Marie-Virginie Salvia
Dr. Marie-Virginie Salvia (HDR) joined the CRIOBE laboratory located at the University of Perpignan in September 2015 as an associate professor. Her research interests are focused on both analytical and environmental chemistry (water, soil, sediment, plant matrices). Indeed, she develops innovative approaches based on metabolomics in order to answer environmental problematics (ex. evaluation of the environmental fate and impact of biopesticides). Her studies has mainly led to 25 publications, 1 patent and 1 book chapter. She is treasurer in the BioV association.
Monica Höfte
Monica Höfte is a general plant pathologist studying fundamental and practical aspects of plant-pathogen interactions.

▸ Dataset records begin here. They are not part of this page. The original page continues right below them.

Lemma keys_post_plan_item module module_path :
  K module_path ->
  1 + String.length module_path <= k ->
  post P E (plan_item rec mesh style module module_path).
Proof.
  intros HK Hk st HP. rewrite plan_item_after_check.
  pose proof (keys_post_while_path_splits (split_dot module_path) module module ""
                (K_split _ HK)) as Hw.
  rewrite join_split in Hw. specialize (Hw Hk st HP).
  apply post_bind_run; [exact Hw|].
  intros [[parent_module [leaf_module|]] atom] st' Hrun HP'; [|now apply post_ret].
  apply while_final_atom in Hrun.
  destruct (Nat.eqb (String.length atom) 0) eqn:Hlen.
  - apply post_raise; [|exact HP'].
    apply (E_assert (split_dot module_path));
      [now apply K_split | apply split_dot_not_nil |].
    rewrite <- Hrun. destruct atom; [reflexivity | discriminate].
  - apply post_bind; [| intros new; now apply post_do_register | exact HP'].
    apply rec_post; [exact I | simpl; lia].
Qed.
End KeysLoops.

Lemma keys_post_for_items k rec module items :
  (forall m p, plan_ok K E p -> plan_fuel p <= k -> post P E (rec m mesh p)) ->
  Forall (fun kv => K (fst kv)) items ->
  1 + list_max (map (fun kv => String.length (fst kv)) items) <= k ->
  post P E (for_items rec mesh module items).
Proof.
  intros Hrec. induction items as [|[module_path style] items IH]; simpl; intros HK Hk.
  - apply post_ret.
  - inversion HK as [|? ? HK1 HK2]; subst. apply post_bind.
    + apply keys_post_plan_item with (k := k); [exact Hrec | exact HK1 | lia].
    + intros _. apply IH; [exact HK2 | lia].
Qed.

Lemma keys_post_parallelize_module_fuel fuel :
  forall module plan,
    plan_ok K E plan ->
    plan_fuel plan <= fuel ->
    post P E (parallelize_module_fuel fuel module mesh plan).
Proof.
  induction fuel as [|fuel IH]; intros module plan Hok Hfuel.
  { destruct plan; simpl in Hfuel; lia. }
  rewrite parallelize_module_fuel_S.
  apply post_bind; [apply keys_post_validate|]. intros _.
  apply post_bind.
  { intros st HP. simpl. repeat split; [now apply P_rng | discriminate | discriminate]. }
  intros _. destruct plan as [style|items|].
  - now apply post_call_style.
  - apply post_bind; [|intros _; apply post_ret].
    apply keys_post_for_items with (k := fuel); [exact IH | exact Hok |].
    simpl in Hfuel. lia.
  - apply post_raise. exact Hok.
Qed.

Lemma keys_post_parallelize_module module plan :
  plan_ok K E plan -> post P E (parallelize_module module mesh plan).
Proof. intros Hok. apply keys_post_parallelize_module_fuel; [exact Hok | lia]. Qed.
End HoareKeys.

(** ** Further properties: the RNG tracker *)

Lemma rng_bootstrap_congr mesh st st' :
  _rng_tracker st' = _rng_tracker st ->
  next_tracker_id st' = next_tracker_id st ->
  _rng_tracker (rng_bootstrap mesh st') = _rng_tracker (rng_bootstrap mesh st) /\
  next_tracker_id (rng_bootstrap mesh st') = next_tracker_id (rng_bootstrap mesh st).
Proof.
  intros Ht Hn. unfold rng_bootstrap. rewrite Ht, Hn.
  destruct (is_rng_supported_mesh mesh && negb (isinstance_tp (_rng_tracker st)));
    simpl; auto.
Qed.

Lemma plan_ok_trivial (p : Plan) : plan_ok (fun _ => True) (fun _ => True) p.
Proof. destruct p; simpl; auto. apply Forall_forall. auto. Qed.

(** A call on a 1-D mesh: the bootstrap, then the branch for the plan. *)
Lemma parallelize_module_1d module mesh plan st :
  ndim mesh = 1 ->
  parallelize_module module mesh plan st =
  match plan with
  | PlanStyle style => call_style style module mesh
  | PlanDict items =>
      for_items parallelize_module mesh module items ;;; ret module
  | PlanOther => raise InvalidPlanTypeError
  end (rng_bootstrap mesh st).
Proof.
  intros Hdim. rewrite parallelize_module_unfold. unfold bind at 1.
  rewrite validate_1d by exact Hdim. reflexivity.
Qed.

(** On a 1-D mesh it makes no difference whether the bootstrap has already
    run when the call starts. *)
Lemma call_absorbs_bootstrap module mesh plan st :
  ndim mesh = 1 ->
  parallelize_module module mesh plan (rng_bootstrap mesh st) =
  parallelize_module module mesh plan st.
Proof.
  intros Hdim. rewrite !parallelize_module_1d by exact Hdim.
  now rewrite rng_bootstrap_idem.
Qed.

(** All that a call on a 1-D mesh does to the tracker is the one bootstrap
    at its start; the recursive calls find it done. *)
Lemma rng_effect_of_call module mesh plan st :
  ndim mesh = 1 ->
  _rng_tracker (snd (parallelize_module module mesh plan st)) =
  _rng_tracker (rng_bootstrap mesh st) /\
  next_tracker_id (snd (parallelize_module module mesh plan st)) =
  next_tracker_id (rng_bootstrap mesh st).
Proof.
  intros Hdim. rewrite <- (call_absorbs_bootstrap module mesh plan st Hdim).
  set (st1 := rng_bootstrap mesh st).
  set (P := fun st' : State =>
              _rng_tracker st' = _rng_tracker st1 /\
              next_tracker_id st' = next_tracker_id st1).
  assert (HP : P st1) by (split; reflexivity).
  refine (proj1 (keys_post_parallelize_module mesh P (fun _ => True)
                   (fun _ => True) (fun _ => True) _ _ _ _ _ _ _
                   module plan (plan_ok_trivial plan) st1 HP)); auto.
  intros st' [Ht Hn].
  destruct (rng_bootstrap_congr mesh st1 st' Ht Hn) as [Ht' Hn'].
  unfold P. rewrite Ht', Hn'. subst st1. now rewrite rng_bootstrap_idem.
Qed.

(** Lines 76-85: on a 1-D mesh that supports RNG coordination, a call that
    finds no tracker of the tensor-parallel class ends with a new tracker
    object of that class for the mesh's device type, seeded with 1234 for
    the mesh, with distribute_region_enabled false; this holds for every
    plan and however the call ends. *)
Theorem first_call_installs_seeded_tracker module mesh plan st :
  ndim mesh = 1 ->
  is_rng_supported_mesh mesh = true ->
  isinstance_tp (_rng_tracker st) = false ->
  _rng_tracker (snd (parallelize_module module mesh plan st)) =
  Some (mkRngTracker (next_tracker_id st) TensorParallelRNGTracker
          (device_type mesh) (Some (mesh, 1234)) false) /\
  next_tracker_id (snd (parallelize_module module mesh plan st)) =
  S (next_tracker_id st).
Proof.
  intros Hdim Hs Ht.
  destruct (rng_effect_of_call module mesh plan st Hdim) as [H1 H2].
  rewrite H1, H2. unfold rng_bootstrap. rewrite Hs, Ht. simpl. now split.
Qed.

Lemma first_call_installs_seeded_tracker_witness :
  let st := mkState tree_fanout (Some tracker_other) 8 in
  ndim mesh1 = 1 /\
  is_rng_supported_mesh mesh1 = true /\
  isinstance_tp (_rng_tracker st) = false /\
  _rng_tracker (snd (parallelize_module 0 mesh1 PlanOther st)) =
  Some (mkRngTracker (next_tracker_id st) TensorParallelRNGTracker
          (device_type mesh1) (Some (mesh1, 1234)) false) /\
  next_tracker_id (snd (parallelize_module 0 mesh1 PlanOther st)) =
  S (next_tracker_id st).
Proof.
  intros st. repeat (split; [reflexivity|]).
  apply (first_call_installs_seeded_tracker 0 mesh1 PlanOther st); reflexivity.
Defined.

(** Line 76: on a 1-D mesh for which RNG coordination is not supported, no
    call creates, replaces or reseeds the tracker, whatever it is. *)
Theorem unsupported_mesh_leaves_tracker module mesh plan st :
  ndim mesh = 1 ->
  is_rng_supported_mesh mesh = false ->
  _rng_tracker (snd (parallelize_module module mesh plan st)) = _rng_tracker st /\
  next_tracker_id (snd (parallelize_module module mesh plan st)) = next_tracker_id st.
Proof.
  intros Hdim Hs.
  destruct (rng_effect_of_call module mesh plan st Hdim) as [H1 H2].
  rewrite H1, H2. unfold rng_bootstrap. rewrite Hs. simpl. now split.
Qed.

Lemma unsupported_mesh_leaves_tracker_witness :
  let st := mkState tree_chain (Some tracker_other) 8 in
  ndim mesh_cpu = 1 /\
  is_rng_supported_mesh mesh_cpu = false /\
  _rng_tracker
    (snd (parallelize_module 0 mesh_cpu (PlanDict [("a.b.c", WrapStyle)]) st)) =
  _rng_tracker st /\
  next_tracker_id
    (snd (parallelize_module 0 mesh_cpu (PlanDict [("a.b.c", WrapStyle)]) st)) =
  next_tracker_id st.
Proof.
  intros st. repeat (split; [reflexivity|]).
  apply (unsupported_mesh_leaves_tracker 0 mesh_cpu
           (PlanDict [("a.b.c", WrapStyle)]) st); reflexivity.
Defined.

(** ** Further properties: errors *)

(** Lines 73-85 and 142-146: on a 1-D mesh, a plan that is neither a style
    nor a dict raises the TypeError, and does so after the RNG bootstrap:
    the tracker installed by the bootstrap stays, the modules are not
    touched. *)
Theorem other_plan_type_raises_after_bootstrap module mesh st :
  ndim mesh = 1 ->
  parallelize_module module mesh PlanOther st =
  (Raise InvalidPlanTypeError, rng_bootstrap mesh st) /\
  heap (rng_bootstrap mesh st) = heap st.
Proof.
  intros Hdim. split; [|apply heap_rng_bootstrap].
  rewrite parallelize_module_unfold. unfold bind. now rewrite validate_1d.
Qed.

Lemma other_plan_type_raises_after_bootstrap_witness :
  ndim mesh1 = 1 /\
  parallelize_module 0 mesh1 PlanOther (state_of tree_flat) =
  (Raise InvalidPlanTypeError, rng_bootstrap mesh1 (state_of tree_flat)) /\
  heap (rng_bootstrap mesh1 (state_of tree_flat)) = heap (state_of tree_flat).
Proof.
  split; [reflexivity|].
  apply (other_plan_type_raises_after_bootstrap 0 mesh1 (state_of tree_flat)).
  reflexivity.
Defined.

Lemma dict_returns_module module mesh items st r :
  fst (parallelize_module module mesh (PlanDict items) st) = Return r -> r = module.
Proof.
  rewrite parallelize_module_unfold. unfold bind, ret.
  destruct (_validate_tp_mesh_dim mesh st) as [[[]| |] st1]; simpl; [|discriminate|discriminate].
  destruct (for_items parallelize_module mesh module items (rng_bootstrap mesh st1))
    as [[[]| |] st2]; simpl; [|discriminate|discriminate].
  now intros [= <-].
Qed.

Lemma last_nonempty_default {A} (l : list A) (d d' : A) :
  l <> [] -> List.last l d = List.last l d'.
Proof.
  induction l as [|a l IH]; [congruence|]. intros _.
  destruct l as [|b l]; [reflexivity|].
  change (List.last (b :: l) d = List.last (b :: l) d').
  apply IH. discriminate.
Qed.

(** Lines 90-141: on a 1-D mesh, a dict plan all of whose keys have a
    non-empty last segment (no key is empty or ends with a dot) raises
    nothing and returns the module it was given. *)
Theorem keys_with_last_segment_never_raise module mesh items st :
  ndim mesh = 1 ->
  Forall (fun kv => last_segment (fst kv) <> "") items ->
  fst (parallelize_module module mesh (PlanDict items) st) = Return module.
Proof.
  intros Hdim Hkeys.
  set (Kseg := fun segs : list string =>
                 Forall (fun seg => dot_free seg = true) segs /\
                 (segs <> [] -> List.last segs "" <> "")).
  assert (Hpost : post (fun _ => True) (fun _ => False)
                    (parallelize_module module mesh (PlanDict items))).
  { apply keys_post_parallelize_module
      with (K := fun path => last_segment path <> "") (Kseg := Kseg); auto.
    - intros path Hpath. split; [apply split_dot_dot_free | intros _; exact Hpath].
    - intros a rest [Hall Hlast]. inversion Hall as [|? ? Ha Hrest]; subst.
      split; [exact Hrest|]. intros Hne.
      rewrite (last_nonempty_default rest "" a Hne).
      rewrite <- last_cons_default with (d := ""). apply Hlast. discriminate.
    - intros rest [Hall Hlast] Hjoin.
      assert (Hne : rest <> []) by (intros ->; now apply Hjoin).
      unfold last_segment. rewrite split_join by assumption.
      now apply Hlast.
    - intros segs [_ Hlast] Hne Hempty. now apply (Hlast Hne). }
  destruct (Hpost st I) as (_ & Hfuel & Hexn).
  destruct (fst (parallelize_module module mesh (PlanDict items) st)) as [r|e|] eqn:Hres.
  - f_equal. now apply dict_returns_module with (mesh := mesh) (items := items) (st := st).
  - destruct (Hexn e eq_refl).
  - now destruct Hfuel.
Qed.

Lemma keys_with_last_segment_never_raise_witness :
  ndim mesh1 = 1 /\
  Forall (fun kv => last_segment (fst kv) <> "")
    [("a.*", InPlaceStyle); ("a.k1", WrapStyle); ("x.y", WrapStyle)] /\
  fst (parallelize_module 0 mesh1
         (PlanDict [("a.*", InPlaceStyle); ("a.k1", WrapStyle); ("x.y", WrapStyle)])
         (state_of tree_fanout)) = Return 0.
Proof.
  split; [reflexivity|].
  assert (H : Forall (fun kv : string * ParallelStyle => last_segment (fst kv) <> "")
                [("a.*", InPlaceStyle); ("a.k1", WrapStyle); ("x.y", WrapStyle)])
    by (repeat constructor; discriminate).
  split; [exact H|].
  apply (keys_with_last_segment_never_raise 0 mesh1 _ (state_of tree_fanout));
    [reflexivity | exact H].
Defined.
Definition _do_build (args : Args) : M unit :=
  print Stdout "🔨 Building Docker experiment configuration..." ;;
  locked <- path_exists (lock_file args) ;;
  when (locked && negb (force args)) (lock_found args) ;;
  nodes <- lib_call env
    (build_configuration (experiment_config args)
       (include_filter args) (exclude_filter args)
       (include_file args) (exclude_file args)
       (manifest args) "letce2.plugins.docker") ;;
  print Stdout ("✅ Built configuration for " ++ str_len nodes ++ " nodes").

(** The body of the first loop of [_do_start]: the three directories of
    a node's workspace. *)
Definition make_workspace (node : string) : M unit :=
  fs_op env (Mkdir ("persist/" ++ node ++ "/var/run")) ;;
  fs_op env (Mkdir ("persist/" ++ node ++ "/var/log")) ;;
  fs_op env (Mkdir ("persist/" ++ node ++ "/var/tmp")).

(** The body of its last loop: the two launches of one node. *)
Definition init_node (start_utc node : string) : M unit :=
  if (node =? "host")%string then ret tt
  else
    let emane_node := "letce2-" ++ node ++ "-emane" in
    let top_dir := "/experiment" in
    let env' := "" in (* pre-built into container *)
    let log_path := "./persist/" ++ node ++ "/var/log/init.log" in
    let exec_cmd :=
      ["docker"; "exec"; emane_node; "bash"; "-c";
       "/experiment/" ++ node ++ "/init " ++ top_dir ++ " " ++ node
         ++ " '" ++ env' ++ "' '" ++ start_utc ++ "'"] in
    fs_op env (OpenW log_path) ;;
    subprocess_Popen env exec_cmd log_path ;;
    let biz_node := "letce2-" ++ node ++ "-biz" in
    let log_path := "./persist/" ++ node ++ "/var/log/biz_init.log" in
    let exec_cmd :=
      ["docker"; "exec"; biz_node; "bash"; "-c";
       "/experiment/" ++ node ++ "/biz-init " ++ top_dir ++ " " ++ node
         ++ " '" ++ env' ++ "' '" ++ start_utc ++ "'"] in
    fs_op env (OpenW log_path) ;;
    subprocess_Popen env exec_cmd log_path.

Definition _do_start (nodes : list string) (args : Args) : M unit :=
  print Stdout "Starting Docker experiment..." ;;
  locked <- path_exists (lock_file args) ;;
  when (locked && negb (force args)) (lock_found args) ;;
  for_each nodes make_workspace ;;
  let compose_file := compose_path in
  present <- path_exists compose_file ;;
  when (negb present)
    (print Stderr ("⚠️  Docker Compose file not found: " ++ compose_file) ;;
     sys_exit 1) ;;
  try_except
    (print Stdout ("📦 Starting containers from " ++ compose_file ++ "...") ;;
     subprocess_run env
       ["docker"; "compose"; "-f"; compose_file; "up"; "-d"] true ;;
     print Stdout "✅ Docker experiment started successfully" ;;
     print Stdout
       ("   Use `docker compose -f " ++ compose_file ++ " ps` to check status") ;;
     fs_op env (Mkdir (parent (lock_file args))) ;;
     fs_op env (Touch (lock_file args)))
    (fun e =>
       match e with
       | CalledProcessError _ _ err =>
           print Stderr ("❌ Failed to start containers: " ++ str_exn env e) ;;
           when (negb (err =? "")%string) (print Stderr err) ;;
           sys_exit 1
       | OtherError _ =>
           print Stderr ("❌ Error: " ++ str_exn env e) ;;
           sys_exit 1
       end) ;;
  (* RFC 2822 *)
  now <- time_time env ;;
  start_utc <-
    match start_utc_of now (scenario_delay args) with
    | Some s => ret s
    | None => raise (OtherError "timestamp out of range")
    end ;;
  (* host: build veth links, generate eel and start broker *)
  try_except
    (subprocess_run env
       ["sudo"; "host/control"; "prestart"; getcwd env; environment args;
        start_utc] false ;;
     subprocess_run env ["sudo"; "host/bridge"; "start"] false ;;
     (* disable realtime scheduling contraints *)
     subprocess_run env
       ["sudo"; "sysctl"; "kernel.sched_rt_runtime_us=-1"] false ;;
     subprocess_run env
       ["sudo"; "host/control"; "start"; getcwd env; environment args;
        start_utc] false)
    (fun e =>
       print Stderr ("❌ Error during experiment start: " ++ str_exn env e) ;;
       sys_exit 1) ;;
  print Stdout "🚀 Initializing nodes..." ;;
  for_each nodes (init_node start_utc).
(* ===== verification/_CoqProject ===== *)
-Q . S2P
Prelude.v
GoStrings.v
Paths.v
Sha256.v
Json.v
Orm.v
OrmState.v
Diff.v
Plan.v
Schema.v
DiffSpec.v
RenameSpec.v
PlanSpec.v
Dialect.v
DialectSpec.v
Migrate.v
MigrateSpec.v
MakeMigrations.v
AuthCore.v
AuthCoreSpec.v
MemoryStore.v
MemoryStoreSpec.v
MemoryStoreInv.v
MemoryStoreSafety.v
Auth.v
AuthSpec.v
AuthHttp.v
AuthHttpSpec.v
AuthServe.v
MigrateCmd.v
Flag.v
Config.v
ConfigSpec.v
Cli.v
CliSpec.v
Health.v
HealthSpec.v
Modules.v
ModulesSpec.v
CollectSpec.v
LifecycleSpec.v
Admin.v
AdminSpec.v
Mail.v
Logging.v
Token.v
SchemaGen.v
SchemaGenSpec.v
VersionSpec.v
LayoutSpec.v
RecordSpec.v
RunSpec.v
Redis.v
AuthRedis.v
RedisSpec.v
AuthRedisSpec.v
AuthRedisInv.v
RedisKeyspace.v
AuthRedisSafety.v
AuthPg.v
AuthPgSpec.v
AuthPgTables.v
AuthRedisFlow.v
AuthRedisExamples.v
ScaffoldTemplates.v
Scaffold.v
ScaffoldSpec.v
ScaffoldModule.v
ScaffoldModuleSpec.v
ScaffoldProject.v
ScaffoldCmd.v
ScaffoldCmdSpec.v
ScaffoldExamples.v
AgentCheck.v
AgentSpec.v
AgentCmd.v
AgentCmdSpec.v
SpecCheck.v
ApiCheck.v
Hello.v
(** ** Column types

    Go's [type Type string]: any string is representable, seven are valid. *)

Definition Type_ := string.
Definition TypeString : Type_ := "string".
Definition TypeInt : Type_ := "int".
Definition TypeInt64 : Type_ := "int64".
Definition TypeFloat : Type_ := "float".
Definition TypeBool : Type_ := "bool".
Definition TypeTime : Type_ := "time".
Definition TypeBytes : Type_ := "bytes".

Definition Valid (t : Type_) : bool :=
  existsb (String.eqb t)
    [TypeString; TypeInt; TypeInt64; TypeFloat; TypeBool; TypeTime; TypeBytes].

(** ** Fields, models, registrations *)

Record Field := mkField {
  fName : string;
  fType : Type_;
  fMaxLen : Z;
  fNullable : bool;
  fPrimaryKey : bool;
  fUnique : bool;
  fIndex : bool;
}.

Record Model := mkModel {
  mTable : string;
  mFields : list Field;
}.

Record Registered := mkRegistered {
  rModule : string;
  rModel : Model;
}.

#[export] Instance Field_eq_dec : EqDecision Field.
Proof. solve_decision. Defined.
#[export] Instance Model_eq_dec : EqDecision Model.
Proof. solve_decision. Defined.
#[export] Instance Registered_eq_dec : EqDecision Registered.
Proof. solve_decision. Defined.

(** The table a registration is keyed and sorted by. *)
Definition table_of (r : Registered) : string := mTable (rModel r).

(** ** Errors

    Every error wraps sentinels ([errors.Is] looks for one) and carries the
    arguments its message is formatted from. *)

Inductive sentinel :=
| ErrDuplicateTable | ErrInvalidModel | ErrInvalidField | ErrBadState | ErrBadSteps.

#[export] Instance sentinel_eq_dec : EqDecision sentinel.
Proof. solve_decision. Defined.

Inductive reason :=
| NoTableName
| NoFields (table : string)
| NoFieldName (table : string) (i : nat)
| BadFieldType (table field typ : string)
| FieldTwice (table field : string)
| LengthOnType (table field typ : string) (n : Z)
| NegativeLength (table field : string)
| NullablePrimaryKey (table field : string)
| UniquePrimaryKey (table field : string)
| IndexedPrimaryKey (table field : string)
| UniqueAndIndex (table field : string)
| NoPrimaryKey (table : string)
| CompositeKey (table : string) (n : nat)
| TableTwice (table module1 module2 : string)
| TableTwiceInState (src table : string)
| Undecodable (src : string)
| BadVersion (src : string) (v : Z)
| InSource (src : string) (r : reason)
| StepWithoutVersion
| VersionTwice (v : string)
| VersionOutOfOrder (v prev : string).

Record error := mkError { wraps : list sentinel; why : reason }.

(** [errors.Is]. *)
Definition Is (e : error) (s : sentinel) : bool := bool_decide (s ∈ wraps e).

(** ** [validate] *)

(** The body of the loop's [switch] on the [i]th field: the error it returns, if
    any, given the names seen so far. *)
Definition check_field (table : string) (i : nat) (seen : gset string) (f : Field) : option error :=
  let bad r := Some (mkError [ErrInvalidField] r) in
  if blank (fName f) then bad (NoFieldName table i)
  else if negb (Valid (fType f)) then bad (BadFieldType table (fName f) (fType f))
  else if bool_decide (fName f ∈ seen) then bad (FieldTwice table (fName f))
  else if negb (fMaxLen f =? 0)%Z && negb (String.eqb (fType f) TypeString)
    then bad (LengthOnType table (fName f) (fType f) (fMaxLen f))
  else if (fMaxLen f <? 0)%Z then bad (NegativeLength table (fName f))
  else if fPrimaryKey f && fNullable f then bad (NullablePrimaryKey table (fName f))
  else if fPrimaryKey f && fUnique f then bad (UniquePrimaryKey table (fName f))
  else if fPrimaryKey f && fIndex f then bad (IndexedPrimaryKey table (fName f))
  else if fUnique f && fIndex f then bad (UniqueAndIndex table (fName f))
  else None.

(** The loop: the number of primary keys, or the first error. *)
Fixpoint check_fields (table : string) (i : nat) (seen : gset string) (primaries : nat)
    (fs : list Field) : result error nat :=
  match fs with
  | [] => Ok primaries
  | f :: fs' =>
      match check_field table i seen f with
      | Some e => Err e
      | None => check_fields table (S i) ({[fName f]} ∪ seen)
                  (if fPrimaryKey f then S primaries else primaries) fs'
      end
  end.

Definition validate (m : Model) : option error :=
  if blank (mTable m) then Some (mkError [ErrInvalidModel] NoTableName)
  else match mFields m with
  | [] => Some (mkError [ErrInvalidModel] (NoFields (mTable m)))
  | fs =>
      match check_fields (mTable m) 0 ∅ 0 fs with
      | Err e => Some e
      | Ok primaries =>
          if (primaries =? 0)%nat then Some (mkError [ErrInvalidModel] (NoPrimaryKey (mTable m)))
          else if (1 <? primaries)%nat
            then Some (mkError [ErrInvalidModel] (CompositeKey (mTable m) primaries))
          else None
      end
  end.

(** ** The registry *)

Record Registry := mkRegistry { byTable : gmap string Registered }.

Definition NewRegistry : Registry := mkRegistry ∅.

(** [slices.Clone]: a fresh slice with the same elements, so the identity on
    values. *)
Definition clone (m : Model) : Model := mkModel (mTable m) (map (λ f, f) (mFields m)).

(** [Register] mutates the registry as it goes: the models before the one it
    rejects stay registered. *)
Fixpoint Register (r : Registry) (module : string) (models : list Model)
    : Registry * option error :=
  match models with
  | [] => (r, None)
  | m :: models' =>
      match validate m with
      | Some e => (r, Some e)
      | None =>
          match byTable r !! mTable m with
          | Some prev =>
              (r, Some (mkError [ErrDuplicateTable] (TableTwice (mTable m) (rModule prev) module)))
          | None =>
              Register (mkRegistry (<[mTable m := mkRegistered module (clone m)]> (byTable r)))
                module models'
          end
      end
  end.

(** The comparison of [sort.Slice] by table name. *)
Definition table_leb (a b : Registered) : bool := str_leb (table_of a) (table_of b).

Definition Models (r : Registry) : list Registered :=
  sort_by table_leb
    (map (λ reg, mkRegistered (rModule reg) (clone (rModel reg)))
         (map snd (map_to_list (byTable r)))).

(** ** What a valid table is *)

Definition valid_field (f : Field) : Prop :=
  blank (fName f) = false
  ∧ Valid (fType f) = true
  ∧ (fMaxLen f ≠ 0%Z → fType f = TypeString)
  ∧ (0 <= fMaxLen f)%Z
  ∧ (fPrimaryKey f = true → fNullable f = false ∧ fUnique f = false ∧ fIndex f = false)
  ∧ ¬ (fUnique f = true ∧ fIndex f = true).

Definition primaries (fs : list Field) : list Field := List.filter fPrimaryKey fs.

Definition valid_model (m : Model) : Prop :=
  blank (mTable m) = false
  ∧ NoDup (map fName (mFields m))
  ∧ Forall valid_field (mFields m)
  ∧ length (primaries (mFields m)) = 1.

(** ** Lemmas *)

Lemma clone_id m : clone m = m.
Proof. destruct m; unfold clone; cbn. by rewrite map_id. Qed.
(** [ReplayState] accepts exactly the chains whose versions are non-empty
    and strictly ascending, and returns the state of the last step that recorded
    one (the empty schema when none did); any other chain is refused as
    [ErrBadSteps]. *)
Theorem ReplayState_spec (steps : list StateStep) :
  let good := StronglySorted (λ a b, str_ltb a b = true) (map stVersion steps)
              ∧ Forall (λ v, v ≠ "") (map stVersion steps) in
  match ReplayState steps with
  | Ok s => good ∧ models s = last_state [] steps
  | Err e => ¬ good ∧ Is e ErrBadSteps = true
  end.
Proof.
  cbn zeta. unfold ReplayState.
  destruct (replay_steps_spec [] "" steps) as [[(Hs & Hn & _) ->]|[Hno (e & -> & He)]]; cbn.
  - done.
  - split; [|by apply Is_spec; rewrite He; set_solver]. intros [Hs Hn]. apply Hno.
    split_and!; done.
Qed.

(** Parsing stops after the first JSON value: a state file followed by
    arbitrary bytes is accepted as if they were not there. *)
Theorem ParseSnapshot_ignores_trailing (s : Snapshot) (junk src : string) :
  wf_snapshot s → portable s →
  ∃ data, EncodeSnapshot s = Ok data ∧ ParseSnapshot (data +:+ junk) src = Ok s.
Proof.
  intros Hwf Hp. eexists; split; [reflexivity|].
  rewrite string_app_assoc. by apply ParseSnapshot_encoded.
Qed.

Lemma ParseSnapshot_ignores_trailing_witness :
  ∃ data, EncodeSnapshot example_snapshot = Ok data
    ∧ ParseSnapshot (data +:+ "<<<<<<< conflict") "state" = Ok example_snapshot.
Proof.
  exact (ParseSnapshot_ignores_trailing example_snapshot "<<<<<<< conflict" "state"
           example_snapshot_wf example_snapshot_portable).
Defined.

She works on biological and integrated control of plant pathogenic fungi and bacteria in a wide variety of tropical and temperate crops. Mainly soilborne pathogens such as Pythium, Phytophthora, Fusarium, Verticillium and Rhizoctonia are studied. In biocontrol, the focus is on cyclic lipopeptides produced by Pseudomonas and Bacillus strains.
Michele Perazzolli
Michele Perazzolli is associate professor in plant physiology at the University of Trento (Italy). His research is focused on characterizing plant-microbe interactions responsible for plant growth promotion, induction of plant resistance against pathogens, and mitigation of abiotic stresses derived from climate change. He is studying the role of volatile and non-volatile metabolites in plant-microbe and plant-plant communications and plant responses elicited by the colonization of beneficial microbes to clarify mechanisms responsible for abiotic and biotic stress tolerance.
Elsa Ballini
Dr. Elsa Ballini, professor associate in the Plant Pathology department of Institut Agro Montpellier. Her research focuses on plant pathology, specifically on the interactions between plants and pathogenic agents. During her PhD and postdoctoral experiences, she specialized in the interactions between cereals and phytopathogenic fungi. She studies a globally significant disease: rice blast, caused by Magnaporthe oryzae. More recently, she has been investigating other fungal pathosystems affecting durum wheat. The main scientific objective of her work is to understand how biotic and abiotic environmental factors influence the resistance and immunity of cereals in response to fungal attacks.